Culinary Artistry and Presentation
Focus: To discuss the wide variety of presentation techniques and their artistic representations utilizing the equipment available.
I. Culinary Artistry
1. Color Variation with the Seasons
a. Use the seasons and their colors to liven up your foods, the students will notice, the warming effects they will have.
b. Utilize multi varietal color schemes to give foods that pop that shows contrast
c. Know your seasons and what foods they provide, they will help determine for menu variations and give contrast to color as well as flavor
a. Depth- give your food depth, it will help with contrast and color variations, depth is also very psychological, and will give the consumer a starting point and ending point to a panoramic view of your dish.
c. Texture- as much as you’d think about the texture of food as being something you would have to taste, the different textures of foods, and how they coincide with depth help give a panache of artistry to your dishes. If everything has all of the same textures then all of the color in the world will not give your dish the desired effect.
d. Garnishment- Always try to garnish your dishes with at least something. If you can’t provide suitable depth and texture, then a little garnishment goes a long way, they do tend however to go together quite well.
3. Cleanliness and Usage of Dishes
a. Wiping the Edges- it is what it says, give the dish a clean appearance, and the other techniques will fall into place and will help pop out the dish much easier.

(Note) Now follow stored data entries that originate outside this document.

(** * GranStocks market-data core: a shallow embedding in Rocq

    This development models the server side of GranStocks
    (src/server/src/services): the provider adapters
    [AlphaVantageProvider] and [BinanceProvider], the router [MarketData],
    the history store [PriceHistoryService] and the screener-run admin
    route.  The asynchronous TypeScript code is written as programs of a
    small free monad [prog] whose effects are the awaited calls of the
    source (cache store, [fetch], the secondary provider, the Prisma
    tables, the in-process hot cache); [run] interprets a program against
    an explicit [World].  JavaScript values are modelled by [jsval]. *)

From Stdlib Require Import String Ascii ZArith QArith Qround List Bool Lia.
From stdpp Require Import base gmap strings pretty sorting.

Set Warnings "-register-all".
Open Scope string_scope.
Open Scope Z_scope.

(* ================================================================== *)
(** ** JavaScript values *)

(** A JS number: [NaN] or a finite rational (floating point rounding is
    not modelled; no claim depends on it). *)
Inductive number :=
| NaN
| Fin (q : Q).

(** A JS value.  [JFun name] stands for a function object (only the
    builtin methods reached through prototype lookups appear). *)
Inductive jsval :=
| JUndef
| JNull
| JBool (b : bool)
| JNum (n : number)
| JStr (s : string)
| JArr (xs : list jsval)
| JObj (fields : list (string * jsval))
| JFun (name : string).

(** Outcome of a computation that may throw: the error is the message
    of the thrown [Error] (a [TypeError], [SyntaxError], ...). *)
Inductive result (A : Type) :=
| Ok (a : A)
| Err (e : string).
Arguments Ok {A} a.
Arguments Err {A} e.

(** Truthiness, as used by [if (x)], [!x] and [a || b]. *)
Definition js_truthy (v : jsval) : bool :=
  match v with
  | JUndef | JNull => false
  | JBool b => b
  | JNum NaN => false
  | JNum (Fin q) => negb (Qeq_bool q 0)
  | JStr s => negb (String.eqb s "")
  | JArr _ | JObj _ | JFun _ => true
  end.

Fixpoint assoc {V} (k : string) (l : list (string * V)) : option V :=
  match l with
  | [] => None
  | (k', v) :: l' => if String.eqb k k' then Some v else assoc k l'
  end.

(** Members inherited from [Object.prototype] by every object. *)
Definition object_prototype_members : list string :=
  ["constructor"; "toString"; "toLocaleString"; "valueOf";
   "hasOwnProperty"; "isPrototypeOf"; "propertyIsEnumerable";
   "__defineGetter__"; "__defineSetter__"; "__lookupGetter__";
   "__lookupSetter__"].

(** Property lookup on [Object.prototype]: its methods are functions,
    [__proto__] is the prototype object itself (an object with no own
    enumerable members), anything else is [undefined]. *)
Definition object_proto_get (k : string) : jsval :=
  if String.eqb k "__proto__" then JObj []
  else if existsb (String.eqb k) object_prototype_members then JFun k
  else JUndef.

Definition array_prototype_members : list string :=
  ["map"; "filter"; "find"; "includes"; "join"; "push"; "sort"; "slice"].

Definition string_prototype_members : list string :=
  ["replace"; "split"; "includes"; "toLowerCase"; "toUpperCase";
   "slice"; "trim"].

(** [o[k]] / [o.k]: own property first, then the prototype chain;
    reading a property of [null] or [undefined] throws a TypeError. *)
Definition js_get (o : jsval) (k : string) : result jsval :=
  match o with
  | JUndef | JNull => Err "TypeError: Cannot read properties"
  | JObj fs =>
      match assoc k fs with
      | Some v => Ok v
      | None => Ok (object_proto_get k)
      end
  | JArr xs =>
      if String.eqb k "length" then Ok (JNum (Fin (inject_Z (Z.of_nat (length xs)))))
      else match List.find (fun i => String.eqb (pretty i) k) (seq 0 (length xs)) with
           | Some i => Ok (nth i xs JUndef)
           | None =>
               if existsb (String.eqb k) array_prototype_members then Ok (JFun k)
               else Ok (object_proto_get k)
           end
  | JStr s =>
      if String.eqb k "length" then Ok (JNum (Fin (inject_Z (Z.of_nat (String.length s)))))
      else if existsb (String.eqb k) string_prototype_members then Ok (JFun k)
      else Ok (object_proto_get k)
  | JBool _ | JNum _ | JFun _ => Ok (object_proto_get k)
  end.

b. Plating in Pans- Use the right pan for the right job. Half pans, hotel pans, etc. Don’t let the serving utensil fall into the pan, if you use the right pan, then your utensils will have a harder time falling in the dish
c. Last thing- Change out the pans after they run low, don’t add to unless you will not change the presentation you started with. Always garnish the food when changing out with the new fresh pan.